* Problem
The records are to be reproduced verbatim.

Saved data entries
--------------------------------
Lemma admission_counts_before_the_guild_check_witness :
  let now := Sample.morning in
  let r := admission Cases.config_file 1 (Some 7) now
             (Config.no_caches, Cases.no_stamps) in
  admission_in_range Cases.config_file 1 (Some 7) now Config.no_caches
    Cases.no_stamps /\
  fst r = Some Allowed /\
  last (default [] (_user_rate_limits (snd (snd r)) !! 1)) = Some now /\
  last (default [] (_guild_rate_limits (snd (snd r)) !! 7)) = Some now.
Proof.
  cbv zeta.
  assert (Hc : rate_caches_filled_by_getters Config.no_caches)
    by (split; intros limit Hl; discriminate).
  assert (Hrange : admission_in_range Cases.config_file 1 (Some 7) Sample.morning
                     Config.no_caches Cases.no_stamps) by admission_fits.
  split; [exact Hrange|].
  destruct (admission_counts_before_the_guild_check Cases.config_file 1 (Some 7)
              Sample.morning Config.no_caches Cases.no_stamps Hc Hrange)
    as (_ & _ & _ & _ & _ & _ & Hallowed).
  assert (Hr : fst (admission Cases.config_file 1 (Some 7) Sample.morning
                      (Config.no_caches, Cases.no_stamps)) = Some Allowed)
    by (vm_compute; reflexivity).
  split; [exact Hr|].
  destruct (Hallowed Hr) as [Huser Hguild].
  split; [exact Huser | exact (Hguild 7 eq_refl)].
Defined.

Lemma listing_waits_a_minute_per_channel_witness :
  let now := Sample.morning + 30000000 in
  let r := list_tables Disk.NoFile 1 (Some 101112) true 789 now
             (fun _ => false) true Cases.listed_state in
  admission_in_range Disk.NoFile 1 (Some 101112) now (caches Cases.listed_state)
    (limits Cases.listed_state) /\
  ((exists why, fst r = Some (ListRefused why)) \/
   (exists remaining, fst r = Some (ListThrottled remaining) /\ 0 <= remaining <= 60)).
Proof.
  cbv zeta.
  assert (Hc : rate_caches_filled_by_getters (caches Cases.listed_state))
    by (split; intros limit Hl; discriminate).
  assert (Hrange : admission_in_range Disk.NoFile 1 (Some 101112)
                     (Sample.morning + 30000000) (caches Cases.listed_state)
                     (limits Cases.listed_state)) by admission_fits.
  split; [exact Hrange|].
  destruct (listing_waits_a_minute_per_channel Disk.NoFile 1 (Some 101112) true 789
              (Sample.morning + 30000000) (fun _ => false) true Cases.listed_state
              Hc eq_refl Hrange)
    as (_ & _ & _ & _ & _ & Hcool & _).
  destruct (Hcool Sample.morning eq_refl ltac:(lia)) as [Hthrottled _].
  exact (Hthrottled ltac:(unfold LIST_TABLES_COOLDOWN; lia)).
Defined.

Lemma my_tables_shows_the_tables_of_one_guild_witness :
  fst (my_tables Disk.NoFile 2 (Some 101112) 0 (Config.no_caches, Cases.no_stamps)
         Cases.two_tables_world)
  = Some (MyTablesShown {[ "table-1" := (Sample.full_table, "Waiting") ]}) /\
  ({[ "table-1" := (Sample.full_table, "Waiting") ]}
     : gmap string (TableData * string)) <> ∅.
Proof.
  assert (Hshown : fst (my_tables Disk.NoFile 2 (Some 101112) 0
                          (Config.no_caches, Cases.no_stamps) Cases.two_tables_world)
                   = Some (MyTablesShown
                             {[ "table-1" := (Sample.full_table, "Waiting") ]}))
    by (vm_compute; reflexivity).
  split; [exact Hshown|].
  exact (proj1 (my_tables_shows_the_tables_of_one_guild Disk.NoFile 2 (Some 101112) 0
                  (Config.no_caches, Cases.no_stamps) Cases.two_tables_world _ Hshown)).
Defined.

Lemma label_is_never_empty_nor_too_long_witness :
  _truncate_label "  Curse of Strahd  " 100 = "Curse of Strahd" /\
  _truncate_label "  " 100 <> "" /\
  len (_truncate_label "  Curse of Strahd  " 100) <= 100.
Proof.
  destruct (label_is_never_empty_nor_too_long "  Curse of Strahd  " 100 ltac:(lia))
    as (_ & _ & _ & Hlen & _).
  destruct (label_is_never_empty_nor_too_long "  " 100 ltac:(lia))
    as (_ & _ & Hfull & _).
  split; [reflexivity|]. split; [exact Hfull | exact Hlen].
Defined.

Lemma active_file_always_loads_witness :
  Disk._read_json (Disk.ACTIVE_DATA_FILE (Disk.save_tables Cases.sparse_active []))
  = ([], inr [ ("table-1", [ ("system", Disk.PyStr "Test System");
                             ("archive_reason", Disk.PyNone) ]) ]).
Proof.
  assert (Hnd : NoDup (map fst Cases.sparse_active))
    by (apply (bool_decide_unpack _); reflexivity).
  exact (proj1 (active_file_always_loads Cases.sparse_active [] Hnd)).
Defined.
--------------------------------
* Reply
Lemma admission_counts_before_the_guild_check_witness :
  let now := Sample.morning in
  let r := admission Cases.config_file 1 (Some 7) now
             (Config.no_caches, Cases.no_stamps) in
  admission_in_range Cases.config_file 1 (Some 7) now Config.no_caches
    Cases.no_stamps /\
  fst r = Some Allowed /\
  last (default [] (_user_rate_limits (snd (snd r)) !! 1)) = Some now /\
  last (default [] (_guild_rate_limits (snd (snd r)) !! 7)) = Some now.
Proof.
  cbv zeta.
  assert (Hc : rate_caches_filled_by_getters Config.no_caches)
    by (split; intros limit Hl; discriminate).
  assert (Hrange : admission_in_range Cases.config_file 1 (Some 7) Sample.morning
                     Config.no_caches Cases.no_stamps) by admission_fits.
  split; [exact Hrange|].
  destruct (admission_counts_before_the_guild_check Cases.config_file 1 (Some 7)
              Sample.morning Config.no_caches Cases.no_stamps Hc Hrange)
    as (_ & _ & _ & _ & _ & _ & Hallowed).
  assert (Hr : fst (admission Cases.config_file 1 (Some 7) Sample.morning
                      (Config.no_caches, Cases.no_stamps)) = Some Allowed)
    by (vm_compute; reflexivity).
  split; [exact Hr|].
  destruct (Hallowed Hr) as [Huser Hguild].
  split; [exact Huser | exact (Hguild 7 eq_refl)].
Defined.

Lemma listing_waits_a_minute_per_channel_witness :
  let now := Sample.morning + 30000000 in
  let r := list_tables Disk.NoFile 1 (Some 101112) true 789 now
             (fun _ => false) true Cases.listed_state in
  admission_in_range Disk.NoFile 1 (Some 101112) now (caches Cases.listed_state)
    (limits Cases.listed_state) /\
  ((exists why, fst r = Some (ListRefused why)) \/
   (exists remaining, fst r = Some (ListThrottled remaining) /\ 0 <= remaining <= 60)).
Proof.
  cbv zeta.
  assert (Hc : rate_caches_filled_by_getters (caches Cases.listed_state))
    by (split; intros limit Hl; discriminate).
  assert (Hrange : admission_in_range Disk.NoFile 1 (Some 101112)
                     (Sample.morning + 30000000) (caches Cases.listed_state)
                     (limits Cases.listed_state)) by admission_fits.
  split; [exact Hrange|].
  destruct (listing_waits_a_minute_per_channel Disk.NoFile 1 (Some 101112) true 789
              (Sample.morning + 30000000) (fun _ => false) true Cases.listed_state
              Hc eq_refl Hrange)
    as (_ & _ & _ & _ & _ & Hcool & _).
  destruct (Hcool Sample.morning eq_refl ltac:(lia)) as [Hthrottled _].
  exact (Hthrottled ltac:(unfold LIST_TABLES_COOLDOWN; lia)).
Defined.

Lemma my_tables_shows_the_tables_of_one_guild_witness :
  fst (my_tables Disk.NoFile 2 (Some 101112) 0 (Config.no_caches, Cases.no_stamps)
         Cases.two_tables_world)
  = Some (MyTablesShown {[ "table-1" := (Sample.full_table, "Waiting") ]}) /\
  ({[ "table-1" := (Sample.full_table, "Waiting") ]}
     : gmap string (TableData * string)) <> ∅.
Proof.
  assert (Hshown : fst (my_tables Disk.NoFile 2 (Some 101112) 0
                          (Config.no_caches, Cases.no_stamps) Cases.two_tables_world)
                   = Some (MyTablesShown
                             {[ "table-1" := (Sample.full_table, "Waiting") ]}))
    by (vm_compute; reflexivity).
  split; [exact Hshown|].
  exact (proj1 (my_tables_shows_the_tables_of_one_guild Disk.NoFile 2 (Some 101112) 0
                  (Config.no_caches, Cases.no_stamps) Cases.two_tables_world _ Hshown)).
Defined.

Lemma label_is_never_empty_nor_too_long_witness :
  _truncate_label "  Curse of Strahd  " 100 = "Curse of Strahd" /\
  _truncate_label "  " 100 <> "" /\
  len (_truncate_label "  Curse of Strahd  " 100) <= 100.
Proof.
  destruct (label_is_never_empty_nor_too_long "  Curse of Strahd  " 100 ltac:(lia))
    as (_ & _ & _ & Hlen & _).
  destruct (label_is_never_empty_nor_too_long "  " 100 ltac:(lia))
    as (_ & _ & Hfull & _).
  split; [reflexivity|]. split; [exact Hfull | exact Hlen].
Defined.

Lemma active_file_always_loads_witness :
  Disk._read_json (Disk.ACTIVE_DATA_FILE (Disk.save_tables Cases.sparse_active []))
  = ([], inr [ ("table-1", [ ("system", Disk.PyStr "Test System");
                             ("archive_reason", Disk.PyNone) ]) ]).
Proof.
  assert (Hnd : NoDup (map fst Cases.sparse_active))
    by (apply (bool_decide_unpack _); reflexivity).
  exact (proj1 (active_file_always_loads Cases.sparse_active [] Hnd)).
Defined.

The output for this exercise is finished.